(** A new entry goes in; if there are as many as the maximum then the oldest of
    all goes, and the new one is not that one. *)
Lemma insert_uri_ok hl uri id t w : links_ok w -> l_trees w !! hl = Some t ->
  next_inner t < UINT_MAX ->
  (forall v, v ∈ entries hl w -> id <> [] -> id = hlu_internal_id v -> uri <> hlu_uri v) ->
  let '(n, w') := insert_uri hl uri id t w in
  links_ok w' /\ n = next_inner t /\ new_uri hl uri id t w ∈ entries hl w' /\
  (forall u, u ∈ global_hyperlinks w' -> u = new_uri hl uri id t w \/ u ∈ global_hyperlinks w) /\
  (forall u, u ∈ global_hyperlinks w -> u ∈ global_hyperlinks w' \/
     (head (global_hyperlinks w) = Some u /\ global_hyperlinks_count w = MAX_HYPERLINKS - 1)).
Proof.
  intros [Hok Hmax] Ht Hnx Hnew. rewrite insert_uri_eq. cbv zeta.
  set (u := new_uri hl uri id t w). set (w1 := with_uri u t w).
  assert (Hok1 : entries_ok w1) by (by eapply entries_ok_add).
  assert (Hcount : global_hyperlinks_count w1 = global_hyperlinks_count w + 1).
  { unfold w1, with_uri; cbn [global_hyperlinks_count]. rewrite (eo_count w Hok) in *.
    unfold MAX_HYPERLINKS in *. by rewrite u32_small by lia. }
  assert (Hglobal : global_hyperlinks w1 = global_hyperlinks w ++ [u]) by done.
  assert (Hin : u ∈ entries hl w1).
  { unfold w1. rewrite entries_add, decide_True by done. apply elem_of_app. right. by left. }
  rewrite Hcount. destruct (Z.eqb_spec (global_hyperlinks_count w + 1) MAX_HYPERLINKS) as [He | Hne].
  - pose proof (eo_count w Hok) as Hlen. rewrite Hglobal.
    destruct (global_hyperlinks w) as [|first rest] eqn:Eg; [cbn in Hlen; unfold MAX_HYPERLINKS in *; lia|].
    cbn [app]. pose proof (eo_nodup w1 Hok1) as Hnd. rewrite Hglobal in Hnd. cbn [app] in Hnd.
    apply NoDup_cons in Hnd as [Hfirst Hnd].
    assert (Hf : first ∈ global_hyperlinks w1) by (rewrite Hglobal; by left).
    assert (Hgr : forall v, v ∈ global_hyperlinks (hyperlinks_remove first w1) <->
                            v <> first /\ v ∈ global_hyperlinks w1)
      by (intros v; cbn [hyperlinks_remove global_hyperlinks]; unfold remove_uri;
          by rewrite list_elem_of_filter).
    split; [split; [by apply entries_ok_remove|]|split; [done|split; [|split]]].
    + unfold hyperlinks_remove; cbn [global_hyperlinks_count]. unfold MAX_HYPERLINKS in *.
      rewrite Hcount, u32_small by lia. lia.
    + unfold entries in Hin |- *. rewrite list_elem_of_filter in Hin |- *. split; [apply Hin|].
      apply Hgr. split; [|apply Hin]. intros <-. apply Hfirst, elem_of_app. right. by left.
    + intros v Hv. apply Hgr in Hv as [_ Hv]. rewrite Hglobal, elem_of_app in Hv.
      destruct Hv as [Hv | ->%list_elem_of_singleton]; [by right|by left].
    + intros v Hv. apply elem_of_cons in Hv as [-> | Hv].
      * right. split; [done|lia].
      * left. apply Hgr. rewrite Hglobal. split; [|apply elem_of_app; left; by right].
        intros ->. apply Hfirst, elem_of_app. by left.
  - split; [split; [done|lia]|]. split; [done|]. split; [done|]. split.
    + intros v Hv. rewrite Hglobal, elem_of_app in Hv.
      destruct Hv as [Hv | ->%list_elem_of_singleton]; [by right|by left].
    + intros v Hv. left. rewrite Hglobal. apply elem_of_app. by left.
Qed.
(* ===== verification/Utf8Combined.v ===== *)
(** * Combining characters (src/tmux/terminal/utf8-combined.c)

    Which characters join the one before them in its cell. *)
From S2P Require Import Prelude.
From S2P Require Import Utf8.
From S2P Require Import Locale.

(** The last three bytes of a character, and the whole of one of three bytes. *)
Definition last_three (ud : utf8_data) : list Z :=
  take 3 (drop (Z.to_nat (ud_size ud - 3)) (ud_data ud)).
Definition is_three (ud : utf8_data) (l : list Z) : bool :=
  (ud_size ud =? 3) && bool_decide (take 3 (ud_data ud) = l).

Definition utf8_has_zwj (ud : utf8_data) : bool :=
  if ud_size ud <? 3 then false else bool_decide (last_three ud = [0xe2; 0x80; 0x8d]).
Definition utf8_is_zwj (ud : utf8_data) : bool := is_three ud [0xe2; 0x80; 0x8d].
Definition utf8_is_vs (ud : utf8_data) : bool := is_three ud [0xef; 0xb8; 0x8f].
Definition utf8_is_hangul_filler (ud : utf8_data) : bool := is_three ud [0xe3; 0x85; 0xa4].

(** The characters a skin tone applies to. *)
Definition skin_tone_bases : list Z :=
  [0x1F44B; 0x1F44C; 0x1F44D; 0x1F44E; 0x1F44F; 0x1F450; 0x1F466; 0x1F467; 0x1F468; 0x1F469;
   0x1F46E; 0x1F470; 0x1F471; 0x1F472; 0x1F473; 0x1F474; 0x1F475; 0x1F476; 0x1F477; 0x1F478;
   0x1F47C; 0x1F481; 0x1F482; 0x1F483; 0x1F485; 0x1F486; 0x1F487; 0x1F4AA; 0x1F575; 0x1F57A;
   0x1F590; 0x1F595; 0x1F596; 0x1F645; 0x1F646; 0x1F647; 0x1F64B; 0x1F64C; 0x1F64D; 0x1F64E;
   0x1F64F; 0x1F6B4; 0x1F6B5; 0x1F6B6; 0x1F926; 0x1F937; 0x1F938; 0x1F939; 0x1F93D; 0x1F93E;
   0x1F9B5; 0x1F9B6; 0x1F9B8; 0x1F9B9; 0x1F9CD; 0x1F9CE; 0x1F9CF; 0x1F9D1; 0x1F9D2; 0x1F9D3;
   0x1F9D4; 0x1F9D5; 0x1F9D6; 0x1F9D7; 0x1F9D8; 0x1F9D9; 0x1F9DA; 0x1F9DB; 0x1F9DC; 0x1F9DD;
   0x1F9DE; 0x1F9DF].

Definition between (a b x : Z) : bool := (a <=? x) && (x <=? b).

Section Combined.
Context `{Locale}.

Definition utf8_towc (ud : utf8_data) : option Z := loc_mbtowc (ud_bytes ud).

Definition utf8_should_combine (with_ add : utf8_data) : bool :=
  match utf8_towc with_, utf8_towc add with
  | Some w, Some a =>
      if between 0x1F1E6 0x1F1FF a && between 0x1F1E6 0x1F1FF w then true
      else bool_decide (a ∈ skin_tone_bases) && between 0x1F3FB 0x1F3FF w
  | _, _ => false
  end.

End Combined.

(** ** Hangul Jamo *)

Inductive hanguljamo_subclass :=
  | HANGULJAMO_SUBCLASS_NOT_HANGULJAMO
  | HANGULJAMO_SUBCLASS_CHOSEONG
  | HANGULJAMO_SUBCLASS_OLD_CHOSEONG
  | HANGULJAMO_SUBCLASS_CHOSEONG_FILLER
  | HANGULJAMO_SUBCLASS_JUNGSEONG_FILLER
  | HANGULJAMO_SUBCLASS_JUNGSEONG
  | HANGULJAMO_SUBCLASS_OLD_JUNGSEONG
  | HANGULJAMO_SUBCLASS_JONGSEONG
  | HANGULJAMO_SUBCLASS_OLD_JONGSEONG
  | HANGULJAMO_SUBCLASS_EXTENDED_OLD_CHOSEONG
  | HANGULJAMO_SUBCLASS_EXTENDED_OLD_JUNGSEONG
  | HANGULJAMO_SUBCLASS_EXTENDED_OLD_JONGSEONG.

Inductive hanguljamo_class :=
  | HANGULJAMO_CLASS_NOT_HANGULJAMO
  | HANGULJAMO_CLASS_CHOSEONG
  | HANGULJAMO_CLASS_JUNGSEONG
  | HANGULJAMO_CLASS_JONGSEONG.

Inductive hanguljamo_state :=
  | HANGULJAMO_STATE_NOT_HANGULJAMO
  | HANGULJAMO_STATE_CHOSEONG
  | HANGULJAMO_STATE_COMPOSABLE
  | HANGULJAMO_STATE_NOT_COMPOSABLE.

#[global] Instance hanguljamo_class_eq_dec : EqDecision hanguljamo_class.
Proof. solve_decision. Defined.

(** The first range that has the byte. *)
Fixpoint in_range (c : Z) (l : list (Z * Z * hanguljamo_subclass)) : hanguljamo_subclass :=
  match l with
  | [] => HANGULJAMO_SUBCLASS_NOT_HANGULJAMO
  | (a, b, r) :: l => if between a b c then r else in_range c l
  end.

Definition hanguljamo_get_subclass (s : list Z) : hanguljamo_subclass :=
  let s0 := nth 0 s 0 in let s1 := nth 1 s 0 in let s2 := nth 2 s 0 in
  if s0 =? 0xE1 then
    in_range s2
      (if s1 =? 0x84 then [(0x80, 0x92, HANGULJAMO_SUBCLASS_CHOSEONG);
                           (0x93, 0xBF, HANGULJAMO_SUBCLASS_OLD_CHOSEONG)]
       else if s1 =? 0x85 then [(0x9F, 0x9F, HANGULJAMO_SUBCLASS_CHOSEONG_FILLER);
                                (0xA0, 0xA0, HANGULJAMO_SUBCLASS_JUNGSEONG_FILLER);
                                (0x80, 0x9E, HANGULJAMO_SUBCLASS_OLD_CHOSEONG);
                                (0xA1, 0xB5, HANGULJAMO_SUBCLASS_JUNGSEONG);
                                (0xB6, 0xBF, HANGULJAMO_SUBCLASS_OLD_JUNGSEONG)]
       else if s1 =? 0x86 then [(0x80, 0xA7, HANGULJAMO_SUBCLASS_OLD_JUNGSEONG);
                                (0xA8, 0xBF, HANGULJAMO_SUBCLASS_JONGSEONG)]
       else if s1 =? 0x87 then [(0x80, 0x82, HANGULJAMO_SUBCLASS_JONGSEONG);
                                (0x83, 0xBF, HANGULJAMO_SUBCLASS_OLD_JONGSEONG)]
       else [])
  else if s0 =? 0xEA then
    in_range s2 (if s1 =? 0xA5 then [(0xA0, 0xBC, HANGULJAMO_SUBCLASS_EXTENDED_OLD_CHOSEONG)]
                 else [])
  else if s0 =? 0xED then
    in_range s2
      (if s1 =? 0x9E then [(0xB0, 0xBF, HANGULJAMO_SUBCLASS_EXTENDED_OLD_JUNGSEONG)]
       else if s1 =? 0x9F then [(0x80, 0x86, HANGULJAMO_SUBCLASS_EXTENDED_OLD_JUNGSEONG);
                                (0x8B, 0xBB, HANGULJAMO_SUBCLASS_EXTENDED_OLD_JONGSEONG)]
       else [])
  else HANGULJAMO_SUBCLASS_NOT_HANGULJAMO.

Definition hanguljamo_get_class (s : list Z) : hanguljamo_class :=
  match hanguljamo_get_subclass s with
  | HANGULJAMO_SUBCLASS_CHOSEONG | HANGULJAMO_SUBCLASS_CHOSEONG_FILLER
  | HANGULJAMO_SUBCLASS_OLD_CHOSEONG | HANGULJAMO_SUBCLASS_EXTENDED_OLD_CHOSEONG =>
      HANGULJAMO_CLASS_CHOSEONG
  | HANGULJAMO_SUBCLASS_JUNGSEONG | HANGULJAMO_SUBCLASS_JUNGSEONG_FILLER
  | HANGULJAMO_SUBCLASS_OLD_JUNGSEONG | HANGULJAMO_SUBCLASS_EXTENDED_OLD_JUNGSEONG =>
      HANGULJAMO_CLASS_JUNGSEONG
  | HANGULJAMO_SUBCLASS_JONGSEONG | HANGULJAMO_SUBCLASS_OLD_JONGSEONG
  | HANGULJAMO_SUBCLASS_EXTENDED_OLD_JONGSEONG => HANGULJAMO_CLASS_JONGSEONG
  | HANGULJAMO_SUBCLASS_NOT_HANGULJAMO => HANGULJAMO_CLASS_NOT_HANGULJAMO
  end.

Definition hanguljamo_check_state (p_ud ud : utf8_data) : hanguljamo_state :=
  let after c :=
    if ud_size p_ud <? 3 then HANGULJAMO_STATE_NOT_COMPOSABLE
    else if bool_decide (hanguljamo_get_class (last_three p_ud) = c)
         then HANGULJAMO_STATE_COMPOSABLE
         else HANGULJAMO_STATE_NOT_COMPOSABLE in
  if negb (ud_size ud =? 3) then HANGULJAMO_STATE_NOT_HANGULJAMO
  else
    match hanguljamo_get_class (ud_data ud) with
    | HANGULJAMO_CLASS_CHOSEONG => HANGULJAMO_STATE_CHOSEONG
    | HANGULJAMO_CLASS_JUNGSEONG => after HANGULJAMO_CLASS_CHOSEONG
    | HANGULJAMO_CLASS_JONGSEONG => after HANGULJAMO_CLASS_JUNGSEONG
    | HANGULJAMO_CLASS_NOT_HANGULJAMO => HANGULJAMO_STATE_NOT_HANGULJAMO
    end.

•••••

Beginning with the first line above, could you copy every line exactly, up to and including the one with "by (intros v;"?

**Written solution:**
(** A new entry goes in; if there are as many as the maximum then the oldest of
    all goes, and the new one is not that one. *)
Lemma insert_uri_ok hl uri id t w : links_ok w -> l_trees w !! hl = Some t ->
  next_inner t < UINT_MAX ->
  (forall v, v ∈ entries hl w -> id <> [] -> id = hlu_internal_id v -> uri <> hlu_uri v) ->
  let '(n, w') := insert_uri hl uri id t w in
  links_ok w' /\ n = next_inner t /\ new_uri hl uri id t w ∈ entries hl w' /\
  (forall u, u ∈ global_hyperlinks w' -> u = new_uri hl uri id t w \/ u ∈ global_hyperlinks w) /\
  (forall u, u ∈ global_hyperlinks w -> u ∈ global_hyperlinks w' \/
     (head (global_hyperlinks w) = Some u /\ global_hyperlinks_count w = MAX_HYPERLINKS - 1)).
Proof.
  intros [Hok Hmax] Ht Hnx Hnew. rewrite insert_uri_eq. cbv zeta.
  set (u := new_uri hl uri id t w). set (w1 := with_uri u t w).
  assert (Hok1 : entries_ok w1) by (by eapply entries_ok_add).
  assert (Hcount : global_hyperlinks_count w1 = global_hyperlinks_count w + 1).
  { unfold w1, with_uri; cbn [global_hyperlinks_count]. rewrite (eo_count w Hok) in *.
    unfold MAX_HYPERLINKS in *. by rewrite u32_small by lia. }
  assert (Hglobal : global_hyperlinks w1 = global_hyperlinks w ++ [u]) by done.
  assert (Hin : u ∈ entries hl w1).
  { unfold w1. rewrite entries_add, decide_True by done. apply elem_of_app. right. by left. }
  rewrite Hcount. destruct (Z.eqb_spec (global_hyperlinks_count w + 1) MAX_HYPERLINKS) as [He | Hne].
  - pose proof (eo_count w Hok) as Hlen. rewrite Hglobal.
    destruct (global_hyperlinks w) as [|first rest] eqn:Eg; [cbn in Hlen; unfold MAX_HYPERLINKS in *; lia|].
    cbn [app]. pose proof (eo_nodup w1 Hok1) as Hnd. rewrite Hglobal in Hnd. cbn [app] in Hnd.
    apply NoDup_cons in Hnd as [Hfirst Hnd].
    assert (Hf : first ∈ global_hyperlinks w1) by (rewrite Hglobal; by left).
    assert (Hgr : forall v, v ∈ global_hyperlinks (hyperlinks_remove first w1) <->
                            v <> first /\ v ∈ global_hyperlinks w1)
      by (intros v; cbn [hyperlinks_remove global_hyperlinks]; unfold remove_uri;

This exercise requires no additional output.